* **PROBLEM TO SOLVE**: Please write out exactly the lines of the data below from the line holding "Lemma wf_nodup : NoDup" through the line holding "Proof using Hwf. rewrite (wf_slots s Hwf). intros", and leave out the rest.

* **EXERCISE INPUT**:
Lemma wifi_mac_hash_bound mac : 0 ≤ wifi_mac_hash mac < Z.of_nat NUM_STA.
Proof.
  unfold wifi_mac_hash. cbv zeta. generalize (u32 (u32 (u32 (u32 (u32 (mac.[0] << 2) ⊕ mac.[1] << 2) ⊕ mac.[2] << 2) ⊕ mac.[3] << 2) ⊕ mac.[4] << 2) ⊕ mac.[5]).
  intros x. change (Z.of_nat NUM_STA - 1) with (Z.ones 5). change (Z.of_nat NUM_STA) with (2 ^ 5). by apply uint_ones.
Qed.

Section wf_facts.
Context (s : sta_priv) (Hwf : wf s).

Lemma wf_nodup : NoDup (s.(free_sta_queue) ++ concat s.(sta_hash)).
Proof using Hwf. rewrite (wf_slots s Hwf). apply NoDup_seq. Qed.
Lemma wf_linked_nodup : NoDup (concat s.(sta_hash)).
Proof using Hwf. pose proof wf_nodup as H. by apply NoDup_app in H as (_ & _ & ?). Qed.
Lemma wf_slot_lt i : i ∈ s.(free_sta_queue) ++ concat s.(sta_hash) → (i < NUM_STA)%nat.
Proof using Hwf. rewrite (wf_slots s Hwf). intros H%elem_of_seq. lia. Qed.
Lemma free_not_linked i : i ∈ s.(free_sta_queue) → i ∉ concat s.(sta_hash).
Proof using Hwf. pose proof wf_nodup as H. apply NoDup_app in H as (_ & H & _). apply H. Qed.
Lemma bucket_of a : ∃ l, s.(sta_hash) !! Z.to_nat (wifi_mac_hash a) = Some l.
Proof using Hwf.
  apply lookup_lt_is_Some_2. rewrite (wf_hash s Hwf). pose proof (wifi_mac_hash_bound a). lia.
Qed.

Lemma get_represents m hwaddr : represents s m → rtw_get_stainfo s hwaddr = m !! canon hwaddr.
Proof using Hwf.
  intros Hm. unfold rtw_get_stainfo. fold (canon hwaddr). generalize (canon hwaddr) as a. intros a. cbv zeta.
  destruct (bucket_of a) as [l Hl]. rewrite Hl. unfold find_sta.
  destruct (List.find _ l) as [j|] eqn:E.
  - apply find_some in E as [Hj E]. apply bool_decide_eq_true in E. symmetry. apply Hm. split; [|done].
    apply elem_of_concat. exists (Z.to_nat (wifi_mac_hash a)), l. split; [done|by apply list_elem_of_In].
  - destruct (m !! a) as [i|] eqn:Ei; [|done]. apply Hm in Ei as [Hi Ha].
    apply elem_of_concat in Hi as (b & l' & Hb & Hi). pose proof (wf_bucket s Hwf b l' i Hb Hi) as Hh.
    rewrite Ha in Hh. rewrite Hh, Nat2Z.id in Hl. rewrite Hb in Hl. injection Hl as ->.
    eapply find_none in E; [|apply list_elem_of_In, Hi]. by rewrite bool_decide_eq_false in E.
Qed.
Lemma parse_header_safe idx : 0 ≤ idx ≤ efuse_avail c →
  ∃ h idx', parse_header phy idx = Ret (h, idx') ∧ idx ≤ idx' ≤ idx + 2 ∧
    match h with Some (blk, _) => 0 ≤ blk ∧ idx < idx' | None => True end.
Proof using Hc Hphy.
  intros Hi. destruct (avail_eq c Hc) as [Ha _]. destruct Hc. unfold parse_header.
  destruct (mem_byte_some idx) as [v Hv]; [lia|]. rewrite Hv. cbn [cbind].
  destruct (v .& 0x1f =? 0x0f).
  - destruct (mem_byte_some (idx + 1)) as [v2 Hv2]; [lia|]. rewrite Hv2. cbn [cbind].
    destruct (v2 =? 0xff); eexists _, _; (split; [done|]); [split; [lia|done]|]. split; [lia|]. split; [|lia].
    apply Z.lor_nonneg. split; [apply Z.shiftr_nonneg|]; apply land_pos; lia.
  - destruct (v =? 0xff); eexists _, _; (split; [done|]); [split; [lia|done]|]. split; [lia|]. split; [|lia].
    apply Z.shiftr_nonneg, land_pos. lia.
Qed.
(** A failure, or a map of the same size and an index that did not move back. *)
Definition parse_good (idx : Z) (r : cres (res (list Z * Z))) : Prop :=
  r = Ret (Fail HALMAC_RET_EEPROM_PARSING_FAIL) ∨
  ∃ l idx', r = Ret (Ok (l, idx')) ∧ Z.of_nat (length l) = c.(eeprom_size) ∧ idx ≤ idx'.
Lemma parse_words_safe n : ∀ blk we i idx l, 0 ≤ blk → 0 ≤ i → 0 ≤ idx ≤ efuse_avail c →
  Z.of_nat (length l) = c.(eeprom_size) →
  parse_words n c src phy blk we i idx l = Ret (Fail HALMAC_RET_EEPROM_PARSING_FAIL) ∨
  ∃ l' idx', parse_words n c src phy blk we i idx l = Ret (Ok (l', idx')) ∧
    Z.of_nat (length l') = c.(eeprom_size) ∧ idx ≤ idx' ≤ efuse_avail c.
Proof using Hc Hphy Hsrc.
  destruct (avail_eq c Hc) as [Ha Hav]. destruct Hc as [Hp He Hm Hev].
  induction n as [|n IH]; intros blk we i idx l Hb Hi Hx Hl; cbn [parse_words]; [right; eauto 10 with lia|].
  destruct (_ =? 1); [|apply IH; lia]. rewrite !Z.shiftl_mul_pow2 by lia. change (2 ^ 3) with 8. change (2 ^ 1) with 2.
  destruct (Z.ltb_spec (eeprom_size c) (blk * 8 + i * 2 + 1)); [by left|].
  assert (blk * 8 + i * 2 + 1 < eeprom_size c) as Hlt by (Z.div_mod_to_equations; lia).
  destruct (Hsrc idx) as [v1 Hv1]; [lia|]. rewrite Hv1. cbn [cbind]. rewrite log_write_ok by lia. cbn [cbind].
  destruct (Z.ltb_spec (u32 (efuse_avail c - 1)) (idx + 1)); [by left|].
  destruct (Hsrc (idx + 1)) as [v2 Hv2]; [lia|]. rewrite Hv2. cbn [cbind].
  rewrite log_write_ok by (rewrite length_insert; lia). cbn [cbind].
  destruct (Z.ltb_spec (efuse_avail c) (idx + 1 + 1)); [by left|].
  destruct (IH blk we (i + 1) (idx + 1 + 1) (<[Z.to_nat (blk * 8 + i * 2 + 1) := v2]> (<[Z.to_nat (blk * 8 + i * 2) := v1]> l)))
    as [->|(l' & idx' & -> & L1 & L2)]; [lia|lia|lia|rewrite !length_insert; lia|by left|]. right. eauto 10 with lia.
Qed.
Lemma parser_loop_safe fuel : ∀ idx l, 0 ≤ idx ≤ efuse_avail c → Z.of_nat (length l) = c.(eeprom_size) →
  (Z.to_nat (efuse_avail c - idx) < fuel)%nat → parse_good idx (parser_loop fuel c src phy idx l).
Proof using Hc Hphy Hsrc.
  induction fuel as [|fuel IH]; intros idx l Hx Hl Hf; [lia|]. cbn [parser_loop]. destruct (avail_eq c Hc) as [Ha Hav].
  destruct (parse_header_safe idx Hx) as (h & idx1 & E & H1 & H2). rewrite E. cbn [cbind].
  destruct h as [[blk we]|]; [|right; eauto 10 with lia]. destruct H2 as [Hb Hlt].
  destruct (Z.leb_spec (u32 (efuse_avail c - 1)) idx1); [by left|].
  destruct (parse_words_safe 4 blk we 0 idx1 l) as [->|(l2 & idx2 & -> & L2 & H3)]; [lia..|by left|]. cbn [cbind].
  destruct (IH idx2 l2) as [->|(l3 & idx3 & -> & L3 & H4)]; [lia|done|lia|by left|]. right. eauto 10 with lia.
Qed.
End Arbitrary.
(* ===== verification/CmdQueue.v ===== *)
(** * The command queue and its thread: [core/rtw_cmd_queue.c],
    [core/rtw_cmd_thread.c], [core/rtw_cmd_priv.c], [core/rtw_xmit_sctx_rest.c]

    Any thread of the driver submits commands ([rtw_enqueue_cmd]) and may wait for
    one with a [submit_ctx] on its stack; the command thread takes them off the
    queue, runs their handlers and frees them.  The model is a transition system: a
    step is a piece of code between two accesses to shared data, a critical section
    being one step; a command is named by a number, and so is the stack frame of
    the call that submitted it.  An access to a command, a frame or a parameter
    buffer that is no longer there is [Oob]. *)
From S2P Require Import Prelude.
From stdpp Require Import gmap list sets.
Local Open Scope Z_scope.

(** ** Data *)
Definition MAX_CMDSZ : Z := 1536.
Definition H2C_SUCCESS : Z := 0.
Definition H2C_DROPPED : Z := 3.
Definition H2C_PARAMETERS_ERROR : Z := 4.
Definition H2C_ENQ_HEAD : Z := 8.
Definition CMD_DISCONNECT : Z := 1.
Definition CMD_SET_DRV_EXTRA : Z := 12.
Definition CMD_SET_CHANPLAN : Z := 13.
Definition CMD_SET_CHANSWITCH : Z := 15.
Definition CMD_ID_MAX : Z := 25.
Definition RTW_SCTX_SUBMITTED : Z := -1.
Definition RTW_SCTX_DONE_SUCCESS : Z := 0.
Definition RTW_SCTX_DONE_CMD_ERROR : Z := 11.
Definition RTW_SCTX_DONE_CMD_DROP : Z := 12.

(** [c_extra]: the parameters own a buffer ([pbuf] with a positive [size]). *)
Record cmd_obj := { cmdcode : Z; c_res : Z; cmdsz : Z; c_sctx : option nat; no_io : bool; c_extra : bool }.
Definition set_res r o := Build_cmd_obj o.(cmdcode) r o.(cmdsz) o.(c_sctx) o.(no_io) o.(c_extra).
Definition set_sctx s o := Build_cmd_obj o.(cmdcode) o.(c_res) o.(cmdsz) s o.(no_io) o.(c_extra).
Definition has_extra (o : cmd_obj) : bool := (o.(cmdcode) =? CMD_SET_DRV_EXTRA) && o.(c_extra).

Record cmd_priv := {
  cmd_queue : list nat; cmd_queue_sema : nat;
  cmd_seq : Z; cmd_issued_cnt : Z; cmdthd_running : bool
}.
Definition _rtw_init_cmd_priv : cmd_priv :=
  {| cmd_queue := []; cmd_queue_sema := 0; cmd_seq := 1; cmd_issued_cnt := 0; cmdthd_running := false |}.
Definition set_queue q c := Build_cmd_priv q c.(cmd_queue_sema) c.(cmd_seq) c.(cmd_issued_cnt) c.(cmdthd_running).
Definition set_sema n c := Build_cmd_priv c.(cmd_queue) n c.(cmd_seq) c.(cmd_issued_cnt) c.(cmdthd_running).
Definition bump_seq c := Build_cmd_priv c.(cmd_queue) c.(cmd_queue_sema) (u8 (c.(cmd_seq) + 1)) c.(cmd_issued_cnt) c.(cmdthd_running).
Definition bump_issued c := Build_cmd_priv c.(cmd_queue) c.(cmd_queue_sema) c.(cmd_seq) (u32 (c.(cmd_issued_cnt) + 1)) c.(cmdthd_running).
Definition set_running b c := Build_cmd_priv c.(cmd_queue) c.(cmd_queue_sema) c.(cmd_seq) c.(cmd_issued_cnt) b.

(** Where the command thread is: before the wait for the semaphore, at the two
    checks behind it, in [rtw_rust_cmd_thread_once] (the check, the dequeue, the
    checks of a command, its handler, its waiter, its end) and in
    [rtw_rust_cmd_thread_stop]. *)
Inductive thread_pc :=
  | T_Start | T_Wait | T_ChkRun | T_ChkQueue
  | T_Once | T_Dequeue | T_Run (p : nat) | T_Exec (p : nat) | T_Post (p : nat) | T_Free (p : nat)
  | T_Stop | T_Drain | T_Drop (p : nat) | T_DropFree (p : nat) | T_Exited.
(** Where the call that submits a command is: in [rtw_cmd_filter], before the
    insertion, before the semaphore, in [rtw_sctx_wait], before the critical section
    behind it, returned. *)
Inductive prod_pc := P_Filter | P_Insert | P_Up | P_Wait | P_Mutex | P_Ret (ok : bool).
#[global] Instance thread_pc_eq : EqDecision thread_pc.
Proof. solve_decision. Defined.
#[global] Instance prod_pc_eq : EqDecision prod_pc.
Proof. solve_decision. Defined.

(** The memory: commands, frames of waiting callers with the status of their
    [submit_ctx], parameter buffers. *)
Record heap := { objs : gmap nat cmd_obj; sctxs : gmap nat Z; pbufs : gset nat }.
(** What happened so far: commands in the order of insertion, those the thread is
    done with, the handlers that ran with their results. *)
Record history := { inserted : list nat; finished : list nat; executed : list (nat * Z) }.
(** [lps_wait]: the thread has put a command back and waits for the device to wake
    up, which [cpwm_int_hdl] reports. *)
Record world := {
  cp : cmd_priv; hp : heap; hist : history; thr : thread_pc; prods : gmap nat prod_pc;
  cannot_run : bool; hw_init_completed : bool; csa_ch : Z; lps_wait : bool
}.
Definition upd_cp f w := Build_world (f w.(cp)) w.(hp) w.(hist) w.(thr) w.(prods) w.(cannot_run) w.(hw_init_completed) w.(csa_ch) w.(lps_wait).
Definition upd_hp f w := Build_world w.(cp) (f w.(hp)) w.(hist) w.(thr) w.(prods) w.(cannot_run) w.(hw_init_completed) w.(csa_ch) w.(lps_wait).
Definition upd_hist f w := Build_world w.(cp) w.(hp) (f w.(hist)) w.(thr) w.(prods) w.(cannot_run) w.(hw_init_completed) w.(csa_ch) w.(lps_wait).
Definition at_thr t w := Build_world w.(cp) w.(hp) w.(hist) t w.(prods) w.(cannot_run) w.(hw_init_completed) w.(csa_ch) w.(lps_wait).
Definition at_prod p pc w := Build_world w.(cp) w.(hp) w.(hist) w.(thr) (<[p := pc]> w.(prods)) w.(cannot_run) w.(hw_init_completed) w.(csa_ch) w.(lps_wait).
Definition set_env c h w := Build_world w.(cp) w.(hp) w.(hist) w.(thr) w.(prods) c h w.(csa_ch) w.(lps_wait).
Definition set_csa n w := Build_world w.(cp) w.(hp) w.(hist) w.(thr) w.(prods) w.(cannot_run) w.(hw_init_completed) n w.(lps_wait).
Definition set_lps b w := Build_world w.(cp) w.(hp) w.(hist) w.(thr) w.(prods) w.(cannot_run) w.(hw_init_completed) w.(csa_ch) b.

Definition set_objs x h := Build_heap x h.(sctxs) h.(pbufs).
Definition set_sctxs x h := Build_heap h.(objs) x h.(pbufs).
Definition set_pbufs x h := Build_heap h.(objs) h.(sctxs) x.
Definition log_insert p h := Build_history (h.(inserted) ++ [p]) h.(finished) h.(executed).
Definition log_finish p h := Build_history h.(inserted) (h.(finished) ++ [p]) h.(executed).
Definition log_exec p r h := Build_history h.(inserted) h.(finished) (h.(executed) ++ [(p, r)]).

(** ** Memory *)
Definition deref (p : nat) (w : world) : cres cmd_obj := match w.(hp).(objs) !! p with Some o => Ret o | None => Oob end.
Definition write_obj (p : nat) (o : cmd_obj) (w : world) : world := upd_hp (λ h, set_objs (<[p := o]> h.(objs)) h) w.
Definition rtw_free_cmd_obj (p : nat) (w : world) : cres world :=
  let* _ := deref p w in Ret (upd_hp (λ h, set_objs (delete p h.(objs)) h) w).
(** The buffer of the parameters of [CMD_SET_DRV_EXTRA]. *)
Definition free_extra (p : nat) (o : cmd_obj) (w : world) : cres world :=
  if has_extra o then
    if decide (p ∈ w.(hp).(pbufs)) then Ret (upd_hp (λ h, set_pbufs (h.(pbufs) ∖ {[p]}) h) w) else Oob
  else Ret w.
(** [rtw_sctx_done_err (&pcmd->sctx, status)]. *)
Definition rtw_sctx_done_err (p : nat) (status : Z) (w : world) : cres world :=
  let* o := deref p w in
  match o.(c_sctx) with
  | None => Ret w
  | Some q =>
      match w.(hp).(sctxs) !! q with
      | None => Oob
      | Some _ => Ret (write_obj p (set_sctx None o) (upd_hp (λ h, set_sctxs (<[q := status]> h.(sctxs)) h) w))
      end
  end.

(** ** The queue *)

(** [rtw_cmd_filter]; true is [_SUCCESS]. *)
Definition rtw_cmd_filter (w : world) (o : cmd_obj) : bool :=
  let bAllow := (o.(cmdcode) =? CMD_SET_CHANPLAN) || o.(no_io) in
  negb ((negb w.(hw_init_completed) && negb bAllow) || negb w.(cp).(cmdthd_running)).
Definition _rtw_enqueue_cmd (p : nat) (to_head : bool) (w : world) : world :=
  upd_cp (λ c, set_queue (if to_head then p :: c.(cmd_queue) else c.(cmd_queue) ++ [p]) c) w.
Definition _rtw_dequeue_cmd (w : world) : option nat * world :=
  match w.(cp).(cmd_queue) with
  | [] => (None, w)
  | p :: q => (Some p, upd_cp (set_queue q) w)
  end.
Definition up_sema (w : world) : world := upd_cp (λ c, set_sema (S c.(cmd_queue_sema)) c) w.
(** "Calculate MIC": the chained blocks over the headers and [plen] bytes of
    the payload at [index]; the value is [aes_out]. *)
Definition calc_mic (mic_iv mic_header1 mic_header2 msg : list Z) (index plen : nat) : list Z :=
  let aes_out := E mic_iv in
  let aes_out := E (bitwise_xor aes_out mic_header1) in
  let aes_out := E (bitwise_xor aes_out mic_header2) in
  let aes_out := fold_left (λ aes_out i, E (bitwise_xor aes_out (drop (index + 16 * i) msg)))
                   (seq 0 (plen / 16)) aes_out in
  if (plen mod 16 =? 0)%nat then aes_out else
  let padded_buffer := memcpy (memset 16 0) 0 (take (plen mod 16) (drop (index + 16 * (plen / 16)) msg)) in
  E (bitwise_xor aes_out padded_buffer).

(** The counter-mode loops over [plen] bytes at [index]: the counter block is
    built from the frame as it is in every pass. *)
Definition ctr_blocks (a4 qc : bool) (pn : list Z) (frtype : Z) (index plen : nat) (msg : list Z) : list Z :=
  let msg := fold_left (λ msg i,
      let ctr := construct_ctr_preload a4 qc msg pn (Z.of_nat i + 1) frtype in
      memcpy msg (index + 16 * i) (bitwise_xor (E ctr) (drop (index + 16 * i) msg)))
    (seq 0 (plen / 16)) msg in
  if (plen mod 16 =? 0)%nat then msg else
  let o := (index + 16 * (plen / 16))%nat in
  let ctr := construct_ctr_preload a4 qc msg pn (Z.of_nat (plen / 16) + 1) frtype in
  let padded_buffer := memcpy (memset 16 0) 0 (take (plen mod 16) (drop o msg)) in
  memcpy msg o (take (plen mod 16) (bitwise_xor (E ctr) padded_buffer)).

(** "Encrypt the MIC": the 8 bytes at [o]. *)
Definition ctr_mic (a4 qc : bool) (pn : list Z) (frtype : Z) (o : nat) (msg : list Z) : list Z :=
  let ctr := construct_ctr_preload a4 qc msg pn 0 frtype in
  let padded_buffer := memcpy (memset 16 0) 0 (take 8 (drop o msg)) in
  memcpy msg o (take 8 (bitwise_xor (E ctr) padded_buffer)).
(* ===== verification/RmReq.v ===== *)
(** * Radio measurement requests: [core/rtw_rm.c], [core/rtw_rm_util.c],
    [core/rtw_rm_util_rest.c], [include/rtw_rm_fsm.h]

    The data of a measurement, the frame body of a request ([issue_radio_meas_req])
    and its parser ([rm_parse_meas_req]), which reads what any station sends, and
    the choice of the channels to scan.  A received body is the list of the bytes
    from the element on; a read behind it is [Oob], and so is an index outside one
    of the arrays of the request.  [kmalloc] says which allocations succeed. *)
From S2P Require Import Prelude.
From stdpp Require Import list.
From S2P Require Import CryptoWrap Mem.
Local Open Scope Z_scope.

(** ** Constants *)
Definition RM_MASTER : Z := BIT 0.
Definition RM_SLAVE : Z := 0.
Definition RM_ALL_MEAS : Z := BIT 1.
Definition MEAS_REP_MOD_LATE : Z := BIT 0.
Definition MEAS_REP_MOD_INCAP : Z := BIT 1.
Definition MEAS_REP_MOD_REFUSE : Z := BIT 2.
Definition MEAS_REQ_IE : Z := 38.
Definition MEAS_RSP_IE : Z := 39.
Definition RADIO_MEAS : Z := 5.
Definition RM_ACT_RADIO_MEAS_REQ : Z := 0.
Definition RM_ACT_RADIO_MEAS_REP : Z := 1.
Definition RM_ACT_LINK_MEAS_REQ : Z := 2.
Definition RM_ACT_LINK_MEAS_REP : Z := 3.
Definition RM_ACT_NB_REP_REQ : Z := 4.
Definition RM_ACT_NB_REP_RESP : Z := 5.
Definition ch_load_req : Z := 3.
Definition noise_histo_req : Z := 4.
Definition bcn_req : Z := 5.
Definition bcn_req_passive : Z := 0.
Definition bcn_req_active : Z := 1.
Definition bcn_req_bcn_table : Z := 2.
Definition bcn_req_ssid : Z := 0.
Definition bcn_req_rep_info : Z := 1.
Definition bcn_req_rep_detail : Z := 2.
Definition bcn_req_req : Z := 10.
Definition bcn_req_ap_ch_rep : Z := 51.
(** [ch_load_rep_info] and [noise_histo_rep_info] are both 1. *)
Definition meas_rep_info : Z := 1.
Definition RM_BCN_PASSIVE_MEAS_CAP_EN : Z := 4.
Definition RM_BCN_ACTIVE_MEAS_CAP_EN : Z := 5.
Definition RM_BCN_TABLE_MEAS_CAP_EN : Z := 6.
Definition RM_BCN_MEAS_REP_COND_CAP_EN : Z := 7.
Definition RM_CH_LOAD_CAP_EN : Z := 9.
Definition RM_NOISE_HISTO_CAP_EN : Z := 10.
Definition RM_MAX : Z := 35.
Definition BCN_REQ_OPT_MAX_NUM : nat := 16.
Definition BCN_REQ_OPT_AP_CH_RPT_MAX_NUM : nat := 12.
Definition MAX_CH_NUM_IN_OP_CLASS : nat := 11.
Definition RTW_CHANNEL_SCAN_AMOUNT : nat := 51.

(** ** Data

    [Channel] holds the bytes that were written; the rest of the array is not
    initialised.  The three members of the union [opt] are separate fields: a
    request uses one of them, and [clm] and [nhm] are the first two bytes. *)
Record RT_OPERATING_CLASS := { global_op_class : Z; Len : Z; Channel : list Z }.
Record opt_rep_info := { cond : Z; threshold : Z }.
Record bcn_req_opt := {
  opt_id : list Z; rep_detail : Z; SsidLength : Z; Ssid : list Z; rep_cond : opt_rep_info;
  ap_ch_rpt : list RT_OPERATING_CLASS; req_start : option (list Z); req_id : list Z
}.
Record rm_meas_req := {
  q_category : Z; q_action_code : Z; q_diag_token : Z; q_rpt : Z; q_e_id : Z; q_m_token : Z;
  q_m_mode : Z; q_m_type : Z; q_op_class : Z; q_ch_num : Z; q_rand_intvl : Z; q_meas_dur : Z;
  q_bssid : list Z; q_bcn : bcn_req_opt; q_clm : opt_rep_info
}.
(** What [_rtw_memset] leaves. *)
Definition no_opt : bcn_req_opt :=
  {| opt_id := []; rep_detail := 0; SsidLength := 0; Ssid := replicate 32 0;
     rep_cond := {| cond := 0; threshold := 0 |}; ap_ch_rpt := []; req_start := None; req_id := [] |}.
Definition no_req : rm_meas_req :=
  {| q_category := 0; q_action_code := 0; q_diag_token := 0; q_rpt := 0; q_e_id := 0; q_m_token := 0;
     q_m_mode := 0; q_m_type := 0; q_op_class := 0; q_ch_num := 0; q_rand_intvl := 0; q_meas_dur := 0;
     q_bssid := replicate 6 0; q_bcn := no_opt; q_clm := {| cond := 0; threshold := 0 |} |}.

* **WORKED SOLUTION**:
Lemma wf_nodup : NoDup (s.(free_sta_queue) ++ concat s.(sta_hash)).
Proof using Hwf. rewrite (wf_slots s Hwf). apply NoDup_seq. Qed.
Lemma wf_linked_nodup : NoDup (concat s.(sta_hash)).
Proof using Hwf. pose proof wf_nodup as H. by apply NoDup_app in H as (_ & _ & ?). Qed.
Lemma wf_slot_lt i : i ∈ s.(free_sta_queue) ++ concat s.(sta_hash) → (i < NUM_STA)%nat.
Proof using Hwf. rewrite (wf_slots s Hwf). intros H%elem_of_seq. lia. Qed.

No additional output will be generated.